### Instructions to follow
Once the line with "-- intros [E | (ch & Hin & Ec)]." is found in the entries below, repeat it and each following line exactly, up to and including the line with "Lemma held_other (s". Add no other lines.

### Data supplied

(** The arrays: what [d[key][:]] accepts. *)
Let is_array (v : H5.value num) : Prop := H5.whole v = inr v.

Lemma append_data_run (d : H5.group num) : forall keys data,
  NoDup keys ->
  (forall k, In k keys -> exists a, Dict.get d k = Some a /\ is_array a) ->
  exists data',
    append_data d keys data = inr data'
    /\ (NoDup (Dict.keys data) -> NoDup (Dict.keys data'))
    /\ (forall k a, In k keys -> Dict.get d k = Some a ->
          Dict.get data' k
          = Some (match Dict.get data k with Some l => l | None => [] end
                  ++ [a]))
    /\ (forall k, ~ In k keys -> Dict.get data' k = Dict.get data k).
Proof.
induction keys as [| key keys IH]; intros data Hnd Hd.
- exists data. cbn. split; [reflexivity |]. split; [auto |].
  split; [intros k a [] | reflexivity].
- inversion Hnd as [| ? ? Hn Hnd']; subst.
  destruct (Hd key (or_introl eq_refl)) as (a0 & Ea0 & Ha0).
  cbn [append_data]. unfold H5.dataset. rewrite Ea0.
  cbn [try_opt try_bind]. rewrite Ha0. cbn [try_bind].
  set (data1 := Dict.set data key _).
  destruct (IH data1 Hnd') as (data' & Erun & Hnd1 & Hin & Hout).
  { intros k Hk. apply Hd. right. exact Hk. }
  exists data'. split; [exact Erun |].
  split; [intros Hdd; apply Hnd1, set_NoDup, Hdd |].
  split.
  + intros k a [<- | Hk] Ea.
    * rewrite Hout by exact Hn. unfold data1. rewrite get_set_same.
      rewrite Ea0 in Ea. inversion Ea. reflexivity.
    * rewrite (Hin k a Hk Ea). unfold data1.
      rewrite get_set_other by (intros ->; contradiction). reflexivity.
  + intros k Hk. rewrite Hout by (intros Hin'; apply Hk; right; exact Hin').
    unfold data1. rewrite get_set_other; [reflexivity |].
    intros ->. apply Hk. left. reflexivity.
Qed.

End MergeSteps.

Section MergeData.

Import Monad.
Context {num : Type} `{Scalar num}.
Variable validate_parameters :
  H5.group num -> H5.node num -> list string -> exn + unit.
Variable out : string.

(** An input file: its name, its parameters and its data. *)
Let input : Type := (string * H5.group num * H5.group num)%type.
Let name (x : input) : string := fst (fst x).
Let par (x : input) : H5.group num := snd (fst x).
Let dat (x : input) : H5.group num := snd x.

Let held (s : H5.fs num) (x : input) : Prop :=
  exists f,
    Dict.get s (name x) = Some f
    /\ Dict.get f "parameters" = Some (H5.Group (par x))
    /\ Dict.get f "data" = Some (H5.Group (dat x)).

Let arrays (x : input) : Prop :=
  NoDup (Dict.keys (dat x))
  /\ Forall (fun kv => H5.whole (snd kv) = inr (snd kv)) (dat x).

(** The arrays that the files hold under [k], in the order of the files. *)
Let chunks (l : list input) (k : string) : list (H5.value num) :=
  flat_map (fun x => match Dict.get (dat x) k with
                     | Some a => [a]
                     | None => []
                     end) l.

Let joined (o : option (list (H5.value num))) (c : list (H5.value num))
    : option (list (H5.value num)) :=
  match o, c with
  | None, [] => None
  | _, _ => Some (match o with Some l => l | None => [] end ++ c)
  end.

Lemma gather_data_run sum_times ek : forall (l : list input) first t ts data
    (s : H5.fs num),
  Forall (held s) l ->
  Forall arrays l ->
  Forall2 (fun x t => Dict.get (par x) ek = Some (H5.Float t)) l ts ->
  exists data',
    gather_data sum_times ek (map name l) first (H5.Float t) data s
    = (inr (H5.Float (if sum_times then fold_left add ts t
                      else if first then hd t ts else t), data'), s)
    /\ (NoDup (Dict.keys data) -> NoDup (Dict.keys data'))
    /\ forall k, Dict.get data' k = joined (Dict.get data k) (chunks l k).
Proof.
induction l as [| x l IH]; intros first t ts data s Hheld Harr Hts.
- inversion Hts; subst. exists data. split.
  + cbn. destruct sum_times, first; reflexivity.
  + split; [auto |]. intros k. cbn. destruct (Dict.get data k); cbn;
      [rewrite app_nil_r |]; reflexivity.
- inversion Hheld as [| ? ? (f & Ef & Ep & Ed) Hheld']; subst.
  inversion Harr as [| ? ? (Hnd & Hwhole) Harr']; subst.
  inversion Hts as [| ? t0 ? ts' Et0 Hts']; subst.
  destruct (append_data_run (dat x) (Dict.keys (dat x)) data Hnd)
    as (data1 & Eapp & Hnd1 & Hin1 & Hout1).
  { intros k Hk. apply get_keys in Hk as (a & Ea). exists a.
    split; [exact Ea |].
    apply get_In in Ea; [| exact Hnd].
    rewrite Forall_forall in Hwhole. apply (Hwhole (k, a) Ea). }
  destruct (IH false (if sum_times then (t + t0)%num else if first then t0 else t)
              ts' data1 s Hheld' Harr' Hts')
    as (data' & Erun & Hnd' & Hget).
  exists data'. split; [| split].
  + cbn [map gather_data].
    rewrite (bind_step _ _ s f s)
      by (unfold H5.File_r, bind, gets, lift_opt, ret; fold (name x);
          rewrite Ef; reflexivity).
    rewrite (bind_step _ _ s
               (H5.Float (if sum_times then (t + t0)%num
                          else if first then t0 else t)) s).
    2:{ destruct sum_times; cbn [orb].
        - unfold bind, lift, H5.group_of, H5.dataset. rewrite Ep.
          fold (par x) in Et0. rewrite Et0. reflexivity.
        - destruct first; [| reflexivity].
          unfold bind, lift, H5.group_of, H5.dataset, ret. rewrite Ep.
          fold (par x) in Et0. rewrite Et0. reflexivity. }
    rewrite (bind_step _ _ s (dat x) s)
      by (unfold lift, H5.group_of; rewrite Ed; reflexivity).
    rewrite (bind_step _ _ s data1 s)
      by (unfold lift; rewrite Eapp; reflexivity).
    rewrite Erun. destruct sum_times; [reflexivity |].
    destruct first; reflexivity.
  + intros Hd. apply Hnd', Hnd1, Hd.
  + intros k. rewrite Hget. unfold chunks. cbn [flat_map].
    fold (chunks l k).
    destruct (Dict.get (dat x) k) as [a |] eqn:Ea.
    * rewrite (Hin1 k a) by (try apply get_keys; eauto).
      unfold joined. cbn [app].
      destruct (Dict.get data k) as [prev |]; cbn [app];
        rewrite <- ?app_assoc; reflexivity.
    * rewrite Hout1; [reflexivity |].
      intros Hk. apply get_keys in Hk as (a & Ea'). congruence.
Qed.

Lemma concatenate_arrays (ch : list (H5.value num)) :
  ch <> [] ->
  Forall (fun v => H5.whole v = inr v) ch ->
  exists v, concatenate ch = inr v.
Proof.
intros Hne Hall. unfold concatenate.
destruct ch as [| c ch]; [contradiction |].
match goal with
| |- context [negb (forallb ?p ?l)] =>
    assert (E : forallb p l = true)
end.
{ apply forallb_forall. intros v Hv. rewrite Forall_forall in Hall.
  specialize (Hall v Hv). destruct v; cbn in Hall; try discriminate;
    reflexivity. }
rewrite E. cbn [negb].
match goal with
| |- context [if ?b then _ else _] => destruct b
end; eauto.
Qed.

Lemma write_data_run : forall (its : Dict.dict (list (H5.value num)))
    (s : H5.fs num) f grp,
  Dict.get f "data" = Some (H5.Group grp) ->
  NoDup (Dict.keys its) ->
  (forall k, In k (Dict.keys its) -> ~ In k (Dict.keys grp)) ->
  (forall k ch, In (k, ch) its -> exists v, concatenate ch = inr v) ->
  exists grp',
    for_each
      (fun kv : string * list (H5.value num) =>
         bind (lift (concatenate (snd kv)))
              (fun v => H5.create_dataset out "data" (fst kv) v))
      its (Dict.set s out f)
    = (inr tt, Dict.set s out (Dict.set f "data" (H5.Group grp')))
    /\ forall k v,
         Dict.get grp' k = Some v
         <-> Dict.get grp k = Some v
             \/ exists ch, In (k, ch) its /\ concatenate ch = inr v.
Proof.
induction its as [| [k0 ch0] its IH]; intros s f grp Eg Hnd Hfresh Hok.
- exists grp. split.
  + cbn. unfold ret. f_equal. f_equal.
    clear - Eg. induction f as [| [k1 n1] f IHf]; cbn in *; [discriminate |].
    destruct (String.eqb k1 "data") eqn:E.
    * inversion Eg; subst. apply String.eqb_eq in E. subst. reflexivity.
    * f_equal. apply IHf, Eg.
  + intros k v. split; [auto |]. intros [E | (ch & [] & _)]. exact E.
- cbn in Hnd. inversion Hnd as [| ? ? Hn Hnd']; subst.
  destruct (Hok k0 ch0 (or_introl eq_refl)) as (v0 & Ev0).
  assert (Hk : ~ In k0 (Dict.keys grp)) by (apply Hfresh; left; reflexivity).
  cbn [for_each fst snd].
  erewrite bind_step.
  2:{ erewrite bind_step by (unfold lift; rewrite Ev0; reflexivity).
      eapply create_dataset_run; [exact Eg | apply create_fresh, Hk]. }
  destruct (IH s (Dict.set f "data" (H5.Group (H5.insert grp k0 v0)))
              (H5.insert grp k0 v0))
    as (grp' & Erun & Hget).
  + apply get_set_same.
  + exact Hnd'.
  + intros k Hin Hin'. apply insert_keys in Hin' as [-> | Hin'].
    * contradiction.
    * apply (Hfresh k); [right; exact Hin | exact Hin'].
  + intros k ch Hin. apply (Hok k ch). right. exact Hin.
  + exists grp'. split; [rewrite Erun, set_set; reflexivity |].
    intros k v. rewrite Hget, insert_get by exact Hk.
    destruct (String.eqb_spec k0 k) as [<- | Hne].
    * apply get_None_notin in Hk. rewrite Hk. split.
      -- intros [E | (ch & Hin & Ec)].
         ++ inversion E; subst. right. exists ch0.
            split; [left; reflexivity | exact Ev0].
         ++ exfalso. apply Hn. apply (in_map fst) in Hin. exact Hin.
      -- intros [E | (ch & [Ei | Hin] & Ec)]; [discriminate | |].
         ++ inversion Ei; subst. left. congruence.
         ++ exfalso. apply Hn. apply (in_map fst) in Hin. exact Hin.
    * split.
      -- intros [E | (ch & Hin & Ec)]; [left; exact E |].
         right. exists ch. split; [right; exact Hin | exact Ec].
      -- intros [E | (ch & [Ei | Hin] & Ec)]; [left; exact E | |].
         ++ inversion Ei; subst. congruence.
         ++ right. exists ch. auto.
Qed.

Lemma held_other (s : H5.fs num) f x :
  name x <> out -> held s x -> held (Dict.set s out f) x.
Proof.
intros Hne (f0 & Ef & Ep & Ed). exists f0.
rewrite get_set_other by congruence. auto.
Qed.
==
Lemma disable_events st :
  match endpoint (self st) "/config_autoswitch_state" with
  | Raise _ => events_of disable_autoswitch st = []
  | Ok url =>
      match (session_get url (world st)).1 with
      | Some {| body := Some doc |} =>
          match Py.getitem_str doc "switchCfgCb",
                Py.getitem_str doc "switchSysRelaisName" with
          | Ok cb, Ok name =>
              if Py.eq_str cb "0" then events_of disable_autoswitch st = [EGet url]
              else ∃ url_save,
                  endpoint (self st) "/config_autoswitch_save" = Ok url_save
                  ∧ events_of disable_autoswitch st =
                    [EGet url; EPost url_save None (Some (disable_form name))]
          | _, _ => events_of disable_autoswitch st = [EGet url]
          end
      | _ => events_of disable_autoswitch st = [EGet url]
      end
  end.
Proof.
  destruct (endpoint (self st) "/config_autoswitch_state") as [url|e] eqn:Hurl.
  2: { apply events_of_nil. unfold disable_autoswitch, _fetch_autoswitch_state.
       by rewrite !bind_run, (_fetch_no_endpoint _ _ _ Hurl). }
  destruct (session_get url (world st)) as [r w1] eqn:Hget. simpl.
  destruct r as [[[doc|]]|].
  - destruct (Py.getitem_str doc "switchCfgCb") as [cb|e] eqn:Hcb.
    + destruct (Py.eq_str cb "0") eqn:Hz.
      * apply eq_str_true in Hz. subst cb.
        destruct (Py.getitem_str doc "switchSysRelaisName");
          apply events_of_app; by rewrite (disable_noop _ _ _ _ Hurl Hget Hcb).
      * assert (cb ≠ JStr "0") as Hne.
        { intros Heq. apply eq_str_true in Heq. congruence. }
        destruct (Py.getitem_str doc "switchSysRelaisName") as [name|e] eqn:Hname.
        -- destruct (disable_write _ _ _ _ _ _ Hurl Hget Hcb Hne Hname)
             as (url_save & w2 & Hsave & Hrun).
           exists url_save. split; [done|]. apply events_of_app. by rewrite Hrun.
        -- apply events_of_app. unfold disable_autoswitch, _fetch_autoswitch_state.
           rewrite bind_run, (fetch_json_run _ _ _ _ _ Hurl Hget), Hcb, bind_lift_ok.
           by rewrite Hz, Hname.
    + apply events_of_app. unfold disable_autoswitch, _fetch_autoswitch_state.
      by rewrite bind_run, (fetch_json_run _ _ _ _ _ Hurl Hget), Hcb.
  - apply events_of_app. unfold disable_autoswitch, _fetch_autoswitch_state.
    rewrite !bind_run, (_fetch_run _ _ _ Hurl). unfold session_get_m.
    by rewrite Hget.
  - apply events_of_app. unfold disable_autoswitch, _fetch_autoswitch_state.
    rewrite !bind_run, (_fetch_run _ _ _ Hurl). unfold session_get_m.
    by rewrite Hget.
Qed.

### Answer to this task
      -- intros [E | (ch & Hin & Ec)].
         ++ inversion E; subst. right. exists ch0.
            split; [left; reflexivity | exact Ev0].
         ++ exfalso. apply Hn. apply (in_map fst) in Hin. exact Hin.
      -- intros [E | (ch & [Ei | Hin] & Ec)]; [discriminate | |].
         ++ inversion Ei; subst. left. congruence.
         ++ exfalso. apply Hn. apply (in_map fst) in Hin. exact Hin.
    * split.
      -- intros [E | (ch & Hin & Ec)]; [left; exact E |].
         right. exists ch. split; [right; exact Hin | exact Ec].
      -- intros [E | (ch & [Ei | Hin] & Ec)]; [left; exact E | |].
         ++ inversion Ei; subst. congruence.
         ++ right. exists ch. auto.
Qed.

Lemma held_other (s : H5.fs num) f x :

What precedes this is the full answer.